There is evidence that the chemical, Sodium Bisulfite Anhydrous [sodium metabi-sulfite], used as a shrimp preservative, was mixed with melting ice in the vessel’s hold, and liberated sulfur dioxide gas in sufficient quantity to cause asphyxia and death of Mr. Ramirez and Mr. DeLeon.
Inasmuch as the product involved may have been manufactured by Allied Chemical Corporation, a copy of the investigative report is forwarded for your information. Promulgation and dissemination of safety information regarding this product may be indicated.

Pengrass’ recommendation stated:

It is recommended that since ... sodium bisulfite anhydrous is widely used by fishermen throughout the industry ... an expedious means be devised to warn users of the chemical ... aboard vessels ... of the potential dangers involved in *756its use in a confined and unventilated space.

Frances Painter, a representative of Western Trawl, testified that no one at Western Trawl knew of any complaints about the product, and that General Chemical never told anyone at Western Trawl about its knowledge of the 1973 Cape Rojo incident. Painter further testified that the first time it knew that the gas liberated from sodium bisulfite could cause death was when it received notice of the instant suit. Accordingly, there is sufficient evidence to support the jury’s finding. Appellant’s second point of error is overruled.

By its third point of error, appellant complains that there is no evidence or insufficient evidence that the inadequate warning was a proximate or producing cause of the deaths of the De La Lastra brothers. Appellant bases this argument on the premise that the De La Lastras did not read its warning.

Proximate cause is cause which, in a natural and continuous sequence, produces an event, and without such cause, such event would not have occurred. Austin Ranch Enter., Inc. v. Wells, 760 S.W.2d 703, 709 (Tex.App.—Fort Worth 1988, writ denied). A producing cause is an efficient, exciting, or contributing cause, which in natural sequence, produced injuries or damages of which the plaintiff complains. Rourke v. Garza, 530 S.W.2d 794, 801 (Tex.1975). There can be more than one producing cause that contributes to the plaintiff’s injury, but as long as the defect was a contributing cause, it is not necessary to establish that the defect was the only producing cause. See Simms v. Southwest Texas Methodist Hospital, 535 S.W.2d 192, 197 (Tex.Civ.App.—San Antonio 1976, writ ref’d n.r.e.). When a manufacturer fails to give adequate warnings or instructions, a rebuttable presumption arises that the user would have read and heeded such warnings or instructions. Magro v. Ragsdale Bros. Inc., 721 S.W.2d 832, 834 (Tex.1986). The presumption may be rebutted with evidence that the user was blind, illiterate, intoxicated at the time of the product’s use, irresponsible, lax in judgment, or by some other circumstance tending to show that the improper use would have occurred regardless of the proposed warnings or instructions.

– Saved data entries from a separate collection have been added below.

(** C5. Without a direct URL, the rendering of the specifiers does not
    depend on the order of the (operator, version) pairs: each pair is
    rendered as operator followed by version, the rendered strings are put
    in ascending lexicographic order, joined by commas and wrapped in one
    pair of parentheses after a space (an empty list of pairs gives the
    empty string). Both orders of [>=1.0] and [<2.0] give [ (<2.0,>=1.0)]. *)
Theorem render_specifier_order_independent
    (u : option string) (specs specs' : list (string * string)) :
  Py.truthy_opt u = false ->
  specs ≡ₚ specs' ->
  let rendered := map (fun '(op, ver) => op +:+ ver) specs in
  requires_to_requires_dist {| sr_url := u; sr_specs := specs |}
  = requires_to_requires_dist {| sr_url := u; sr_specs := specs' |}
  /\ requires_to_requires_dist {| sr_url := u; sr_specs := specs |}
     = match specs with
       | [] => EmptyString
       | _ => " (" +:+ Py.join "," (Py.sorted rendered) +:+ ")"
       end
  /\ Sorted String.le (Py.sorted rendered)
  /\ Py.sorted rendered ≡ₚ rendered
  /\ requires_to_requires_dist
       {| sr_url := u; sr_specs := [(">=", "1.0"); ("<", "2.0")] |} = " (<2.0,>=1.0)"
  /\ requires_to_requires_dist
       {| sr_url := u; sr_specs := [("<", "2.0"); (">=", "1.0")] |} = " (<2.0,>=1.0)".
Proof.
  intros Hu Hp rendered. repeat split.
  - rewrite !requires_to_requires_dist_no_url by done.
    rewrite (sorted_perm _ _ (Permutation_map (fun '(op, ver) => op +:+ ver) Hp)). destruct specs as [|s specs], specs' as [|s' specs']; try done.
    + by apply Permutation_nil_cons in Hp.
    + symmetry in Hp. by apply Permutation_nil_cons in Hp.
  - by apply requires_to_requires_dist_no_url.
  - apply sorted_Sorted.
  - apply sorted_Permutation.
  - by rewrite requires_to_requires_dist_no_url.
  - by rewrite requires_to_requires_dist_no_url.
Qed.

Id. Appellant offered no evidence that the De La Lastra brothers knew that the chemical could cause death when used in the dry form but used it anyway; the only knowledge of this fact was imputed to appellant. Moreover, even if the brothers read and heeded the warning, it failed to warn of the extreme dangerousness of the product, i.e., death. The evidence is sufficient to support the jury’s finding that the inadequate warning was the proximate or producing cause of the De La Lastra brothers’ deaths. Appellant’s third point of error is overruled.

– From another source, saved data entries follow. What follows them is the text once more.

(** * The data-preparation pipeline of the operator dashboard

    A shallow embedding of [dashboard.py]: the loader [load_data], the
    overview KPIs, the hourly resampling and the quick alerts, followed by
    the properties of that code.

    Conventions of the embedding.
    - A pandas [float64] is an exact rational or [NaN]; arithmetic is the
      exact one of [Q]: the model has no rounding, no overflow and no
      infinity.  What is stated below about computed values is kept to
      what does not depend on how binary floating point rounds.
    - A point in time ([datetime64[ns]]) is the number of nanoseconds since
      the epoch, a [Z]; [NaT] is the absent timestamp.
    - The frame handed to [load_data] is what [pd.read_csv] returns: the
      header and the rows of cells.  How pandas turns one text cell into a
      point in time is a parameter of the loader.
    - A Python exception is a value of [exception], without its message
      text; code that may raise returns a [result]. *)

From Stdlib Require Import List String Ascii Bool Arith ZArith QArith Qround.
From Stdlib Require Import Lia Lqa Permutation Sorted.
Import ListNotations.

Local Open Scope string_scope.
Local Open Scope Z_scope.

(** ** Values *)

Inductive float64 : Type :=
| Fin (q : Q)
| NaN.

(** One cell of a frame read from the file. *)
Inductive cell : Type :=
| Num (x : float64)
| Flag (b : bool)
| Text (s : string).

(** [None] is [NaT]. *)
Definition Timestamp : Type := option Z.

(** [DateParseError] is the error of [pd.to_datetime] on a value that
    is no date-time.  The script attaches nothing to it; what its message
    says (the value, its position) is up to the pandas version and is not
    part of the model. *)
Inductive exception : Type :=
| KeyError (key : string)
| DateParseError
| ValueError (msg : string)
| ZeroDivisionError.

Inductive result (A : Type) : Type :=
| Ok (a : A)
| Raise (e : exception).

Arguments Ok {A} a.
Arguments Raise {A} e.

Definition bind {A B : Type} (r : result A) (k : A -> result B) : result B :=
  match r with
  | Ok a => k a
  | Raise e => Raise e
  end.

Notation "x <- r ;; k" := (bind r (fun x => k))
  (at level 61, r at next level, right associativity).

(** ** Frames *)

(** The frame of [pd.read_csv]: rows are numbered by position. *)
Record DataFrame : Type := mkDataFrame {
  columns : list string;
  rows : list (list cell)
}.

(** A frame after [set_index('DateTime')]: every row carries its index
    label, and the indexed column is no longer among the columns. *)
Record TimeFrame : Type := mkTimeFrame {
  tcolumns : list string;
  trows : list (Timestamp * list cell)
}.

Definition index (tf : TimeFrame) : list Timestamp := map fst (trows tf).

(** [df.rename(columns=mapping)]: a label that is a key of the mapping is
    replaced, any other label is kept; keys that name no column are
    ignored. *)
Fixpoint lookup (mapping : list (string * string)) (name : string) : option string :=
  match mapping with
  | [] => None
  | (old, new) :: rest => if String.eqb old name then Some new else lookup rest name
  end.
(** * uMath3D: screen-space triangle kernel and RGB565 packing

    A shallow embedding of

    - [lib/uc3d/systems/render/raster/helpers/rastertriangle2d.cpp]
      (class [RasterTriangle2D]: both constructors,
      [CalculateBoundsAndDenominator], [GetBarycentricCoords], [Overlaps]);
    - [lib/uc3d/core/color/rgbcolor565.hpp]
      (class [RGBColor]: [SetColor] and the private [Pack]).

    The C++ [float] is abstracted by the interface [Scalar]; the code is
    written once against that interface and run at two instances.  Over
    the rationals [Q] every operation is the mathematical one: there is
    neither rounding nor overflow nor NaN, and equality of computed
    rationals is [Qeq] (written [==]).  This is the exact arithmetic of
    the specification; results proved there are identities of values and
    facts decided by comparisons of inputs.  IEEE 754 single precision,
    through the specification of the floating-point operations of the
    Standard Library, is the arithmetic of the program; what is said of
    the verdicts of the program on all inputs is proved there. *)

From Stdlib Require Import ZArith QArith Qminmax Qabs Qfield Lia Lqa Bool List.
From Stdlib Require Import SpecFloat Qround.

Set Implicit Arguments.

(** ** The scalar interface *)

Declare Scope scalar_scope.
Delimit Scope scalar_scope with sc.

Class Scalar (F : Type) : Type := {
  f_zero  : F;
  f_one   : F;
  f_three : F;
  f_add : F -> F -> F;
  f_sub : F -> F -> F;
  f_mul : F -> F -> F;
  f_div : F -> F -> F;
  f_neg : F -> F;
  f_ltb : F -> F -> bool;
  f_leb : F -> F -> bool
}.

Infix "+" := f_add : scalar_scope.
Infix "-" := f_sub : scalar_scope.
Infix "*" := f_mul : scalar_scope.
Infix "/" := f_div : scalar_scope.
Notation "- x" := (f_neg x) : scalar_scope.
Notation "x <? y" := (f_ltb x y) : scalar_scope.
Notation "x >? y" := (f_ltb y x) : scalar_scope.
Notation "x >=? y" := (f_leb y x) : scalar_scope.

(** Exact arithmetic: the rationals. *)
Definition Qltb (a b : Q) : bool := negb (Qle_bool b a).

#[global] Instance Q_Scalar : Scalar Q := {|
  f_zero := 0%Q;
  f_one := 1%Q;
  f_three := 3%Q;
  f_add := Qplus;
  f_sub := Qminus;
  f_mul := Qmult;
  f_div := Qdiv;
  f_neg := Qopp;
  f_ltb := Qltb;
  f_leb := Qle_bool
|}.

(** ** Math collaborators

    [Mathematics], [Vector2D], [Vector3D], [Rectangle2D], [Quaternion] and
    [Transform] are classes of the repository whose sources are not part of
    the files under verification. *)

Module Mathematics.
Section Defs.
Context {F : Type} `{Scalar F}.
Local Open Scope scalar_scope.

(** Modelled from the spec: [Mathematics::FAbs], the "absolute-value
    utility" consumed from the math collaborator. *)
Definition FAbs (v : F) : F := if v <? f_zero then - v else v.

(** Modelled from the spec: [Mathematics::Min] and [Mathematics::Max] on
    three arguments, the "minimum/maximum-of-three" utility consumed from
    the math collaborator. *)
Definition Min (a b c : F) : F :=
  if a <? b then (if a <? c then a else c) else (if b <? c then b else c).

Definition Max (a b c : F) : F :=
  if a >? b then (if a >? c then a else c) else (if b >? c then b else c).
End Defs.
End Mathematics.

Module Vector2D.
Section Defs.
Context {F : Type} `{Scalar F}.
Local Open Scope scalar_scope.

(** Modelled from the spec: [Vector2D], an "ordered pair of floats" with
    public members [X] and [Y]. *)
Record t : Type := mk { X : F; Y : F }.

(** Modelled from the spec: [Vector2D::operator-], "vector subtraction". *)
Definition sub (a b : t) : t := mk (X a - X b) (Y a - Y b).

(** Modelled from the spec: the default constructor [Vector2D()], the
    zero vector. *)
Definition zero : t := mk f_zero f_zero.
End Defs.
Arguments t F : clear implicits.
End Vector2D.

Module Vector3D.
Section Defs.
Context {F : Type} `{Scalar F}.
Local Open Scope scalar_scope.

(** Modelled from the spec: [Vector3D], a triple of floats with public
    members [X], [Y] and [Z]. *)
Record t : Type := mk { X : F; Y : F; Z : F }.

(** Modelled from the spec: [Vector3D::operator-], "vector subtraction". *)
Definition sub (a b : t) : t := mk (X a - X b) (Y a - Y b) (Z a - Z b).
End Defs.
Arguments t F : clear implicits.
End Vector3D.

Module Rectangle2D.
Section Defs.
Context {F : Type} `{Scalar F}.
Local Open Scope scalar_scope.

(** Modelled from the spec: [Rectangle2D], "axis-aligned bounds", built
    from its minimum and its maximum corner. *)
Record t : Type := mk { minV : Vector2D.t F; maxV : Vector2D.t F }.

(** Modelled from the spec: [Rectangle2D::Overlaps], the "pure
    axis-aligned bounding-box intersection test": the two boxes are
    disjoint exactly when one lies entirely beyond the other on some
    axis. *)
Definition Overlaps (a b : t) : bool :=
  negb ((Vector2D.X (minV b) >? Vector2D.X (maxV a))
        || (Vector2D.X (maxV b) <? Vector2D.X (minV a))
        || (Vector2D.Y (minV b) >? Vector2D.Y (maxV a))
        || (Vector2D.Y (maxV b) <? Vector2D.Y (minV a))).
End Defs.
Arguments t F : clear implicits.
End Rectangle2D.

(** [Quaternion] and [Transform]: the constructor only composes their
    operations, so they are an interface. *)
Class CameraMath (F : Type) (Quaternion Transform : Type) : Type := {
  Multiply     : Quaternion -> Quaternion -> Quaternion;
  Conjugate    : Quaternion -> Quaternion;
  RotateVector : Quaternion -> Vector3D.t F -> Vector3D.t F;
  GetRotation  : Transform -> Quaternion;
  GetPosition  : Transform -> Vector3D.t F;
  (** [Vector3D::operator/] applied to [Transform::GetScale()]. *)
  DivideByScale : Vector3D.t F -> Transform -> Vector3D.t F
}.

By its fourth point of error, appellant argues that there is no evidence or insufficient evidence to support the award of exemplary damages. Appellant relies on Burk Royalty v. Walls, 616 S.W.2d 911 (Tex.1981), in which the Supreme Court reaffirmed the definition of gross negligence which justifies an award of exemplary damages:

[gross negligence] means such an entire want of care as to indicate that the act or omission in question was the result of conscious indifference to the rights, welfare, or safety of the persons affected by it.

Burk Royalty, 616 S.W.2d at 920.

In 1987, the Legislature added the word “actual” to the Burk Royalty definition, and has replaced “indicate” with “establish,” so that the statute now reads:

“Gross negligence” means more than momentary thoughtlessness, inadvertence, or error of judgment. It means such an entire want of care as to establish that the act or omission was the result of actual, conscious indifference to the rights, safety, or welfare of the person affected, (emphasis added).

Tex.Civ.Prac. & Rem.Code Ann. § 41.001(5) (Vernon Supp.1991).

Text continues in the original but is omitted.